Penso quão leves. Detivera a primazia de tocar os
dedos de sua mão. As minhas eram sujas, estavam feridas. Apalpar as suas era
tudo. Creio que nem as mãos seriam tão cortejadas, um objeto virtual da
criação.
Vem a mim, ave graciosa; corteja-me e direi que é
deus, um busto em mármore, espádua talhada de dias e dias de trabalhos exaustos
que o artista consumiu em prol da perfeição.
É tão especial. É a soma dos dias pedidos onde a
noite observou a lua já passara para um novo minguante. Eram seus sussurros que
vi aparecer e desaparecer nas sombras do quarto, da cozinha e do corredor.

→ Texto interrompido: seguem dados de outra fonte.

(* ===== verification/X509Check.v ===== *)
(** * Certificate checks

    [e2e-identity/src/x509_check]: the index of certificate revocation lists
    ([revocation/crl_store.rs], [crl_info.rs], [misc.rs]), the cache of revocation
    statuses ([cache.rs]), the validation of a certificate over its candidate paths
    ([revocation.rs]) and what its outcome means for an identity ([mod.rs]).
    Decoding and path validation are the libraries'.  A mutex is only poisoned by a
    panic, so the errors for poisoned locks are left out. *)

From S2P Require Import Prelude.
From Stdlib Require Import Lia ZArith.

(** ** Errors *)

(** [certval::PathValidationStatus], as far as the code tells its values apart. *)
Inductive PathValidationStatus : Type :=
  | PathValid
  | RevocationStatusNotDetermined
  | RevocationStatusNotAvailable
  | CertificateRevoked
  | CertificateRevokedEndEntity
  | CertificateRevokedIntermediateCa
  | NoPathsFound
  | InvalidNotAfterDate
  | SignatureVerificationFailure
  | OtherPathStatus (code : nat).

#[export] Instance PathValidationStatus_eq_dec : EqDecision PathValidationStatus.
Proof. solve_decision. Defined.

(** [certval::Error]. *)
Inductive CertvalError : Type :=
  | PathValidation (status : PathValidationStatus)
  | CertvalNotFound
  | CertvalUnrecognized
  | CrlIncompatible
  | Asn1Error
  | OtherCertvalError.

(** [RustyX509CheckError]. *)
Inductive RustyX509CheckError : Type :=
  | DerError
  | PemError
  | LockPoisonError
  | CannotDetermineCurrentTime
  | CertValError (e : CertvalError)
  | CannotDetermineVerificationStatus
  | MissingSki
  | ImplementationError.

(** ** The libraries *)

Inductive GeneralName : Type :=
  | DirectoryName (name : bytes)
  | UniformResourceIdentifier (uri : bytes)
  | OtherGeneralName.

Inductive DistributionPointName : Type :=
  | FullName (names : list GeneralName)
  | NameRelativeToCRLIssuer.

Record IssuingDistributionPoint : Type := MkIdp {
  idp_distribution_point : option DistributionPointName;
  only_contains_user_certs : bool;
  only_contains_ca_certs : bool;
  only_some_reasons : bool;
  indirect_crl : bool;
  only_contains_attribute_certs : bool;
}.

Jamais foi tão escuro no dia em que elas faltaram.
Tateava na busca daquela mão segurar-me, meu relicário. Existirá mesmo? Será a
fortaleza de meu pensamento? Quando abro os olhos e vejo o que foi queria não
abri-los mais. E por todo sempre a contemplar as alvas mãos que como uma
libélula voa entre as trevas da minha emoção.